In spite of the significant role of iron ions-nucleotide complexes in living cells, these complexes have been studied only to a limited extent. Therefore, we fully characterized the ATP:Fe(II) complex including stoichiometry, geometry, stability constants, and dependence of Fe(II)-coordination on pH. A 1: 1 stoichiometry was established for the ATP:Fe(II) complex based on volumetric titrations, UV and SEM/EDX measurements. The coordination sites of ferrous ions in the complex with ATP, established by H-1-, P-31, and N-15-NMR, involve the adenine N7 as well as Palpha, Pbeta, and Pgamma.

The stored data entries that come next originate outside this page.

(* ===== verification/VerifyPack.v ===== *)
(** The publish dry run (scripts/verify-pack.mjs): the checks on the tarball of
    each package, and the exit code of the script.

    What pnpm and tar print, and the files of the repository, are arguments; the
    log lines of checks that pass are left out.  A failure is kept as the package
    and its message. *)
From S2P Require Import Prelude Json Shared Generator Dco.

(** ** Texts *)

Definition ends_with (p s : string) : bool :=
  match strip (rev (list_ascii_of_string p)) (rev (list_ascii_of_string s)) with Some _ => true | None => false end.

Definition includes (p s : string) : bool :=
  match find_text (list_ascii_of_string p) (list_ascii_of_string s) with Some _ => true | None => false end.

Definition member (f : string) (l : list string) : bool := existsb (String.eqb f) l.

(** ** The roster *)

Record Package := { pk_name : string; pk_dir : string; pk_cli : bool }.

Definition PACKAGES : list Package :=
  [{| pk_name := "@swiftagent/sdk"; pk_dir := "packages/sdk"; pk_cli := false |};
   {| pk_name := "@swiftagent/react"; pk_dir := "packages/react"; pk_cli := false |};
   {| pk_name := "@swiftagent/shared"; pk_dir := "packages/shared"; pk_cli := false |};
   {| pk_name := "create-swift-agent"; pk_dir := "packages/create-swift-agent"; pk_cli := true |}].

Definition REGISTRY : string := "https://registry.npmjs.org".
Definition ACCESS : string := "public".
Definition LICENSE_ID : string := "Apache-2.0".
(* ===== verification/LocalRegistry.v ===== *)
(** The local npm registry of the repository's own tests
    (scripts/local-registry.mjs): the state file, the process, its ephemeral
    storage, and the commands start, stop, publish and verify.

    The operating system is a state: the processes that are alive, the working
    directories, the state file, and the commands that were run.  What a command
    prints or whether it fails, what the registry answers to a probe, and which
    processes and directories resist are arguments.  [spawn] succeeds. *)
From S2P Require Import Prelude Json Shared Effects.
Local Open Scope eff_scope.

(** ** The operating system *)

Record State := { st_pid : nat; st_port : Z; st_work : string; st_publishNpmrc : string }.

(** The state file: a text that is not JSON reads as no state. *)
Inductive StateFile : Type := no_file | unreadable | recorded (s : State).

(** A command with its npm user configuration. *)
Record Command := { cmd_args : list string; cmd_userconfig : option string }.

Record World := {
  processes : gset nat; works : gset string; state_file : StateFile; commands : list Command }.

Definition set_processes (p : gset nat) (w : World) : World :=
  {| processes := p; works := works w; state_file := state_file w; commands := commands w |}.
Definition set_works (d : gset string) (w : World) : World :=
  {| processes := processes w; works := d; state_file := state_file w; commands := commands w |}.
Definition set_state (f : StateFile) (w : World) : World :=
  {| processes := processes w; works := works w; state_file := f; commands := commands w |}.
Definition add_command (c : Command) (w : World) : World :=
  {| processes := processes w; works := works w; state_file := state_file w; commands := commands w ++ [c] |}.

(** A turn of the readiness loop: whether the child has exited, and the ping. *)
Record Probe := { pr_exited : bool; pr_ok : bool; pr_took : Z }.

Definition READY_TIMEOUT_MS : Z := 30000.

Record LibraryPackage := { lp_name : string; lp_dir : string }.

Definition VERIFY_PACKAGES : list LibraryPackage :=
  [{| lp_name := "@swiftagent/sdk"; lp_dir := "packages/sdk" |};
   {| lp_name := "@swiftagent/react"; lp_dir := "packages/react" |};
   {| lp_name := "@swiftagent/shared"; lp_dir := "packages/shared" |}].

Definition registry_url (port : Z) : string := "http://127.0.0.1:" +:+ string_of_Z port.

Coordination sites remain the same within the pH range of 3.1-8.3. By applying fluorescence monitored Fe(II)-titration, we established a log K value of 5.13 for the Fe(ATP)(2-) complex, and 2.31 for the Fe(HATP)(-) complex. Ferrous complexes of ADP(3-) and AMP(2-) were less stable (log K 4.43 and 1.68, respectively). The proposed major structure for the Fe(ATP)(2-) complex is the 'open' structure. In the minor 'closed' structure N7 nitrogen is probably coordinated with Fe(II) through a bridging water molecule. The electronic and stereochemical requirements for Fe(II)-coordination with ATP(4-) were probed using a series of modified-phosphate or modified-adenine ATP analogues. We concluded that: Fe(II) coordinates solely with the phosphate-oxygen atom, and not with sulfur, amine, or borane in the cases of phosphate-modified analogues of ATP; a high electron density on N7 and an anti conformation of the adenine-nucleotide are required for enhanced stability of ATP analogues: Fe(II) complexes as compared to ATP complexes (up to more than 100-fold); there are no stereochemical preferences for Fe(II)-coordination with either Rp or Sp isomers of ATP-alpha-S or ATP-alpha-BH3 analogues.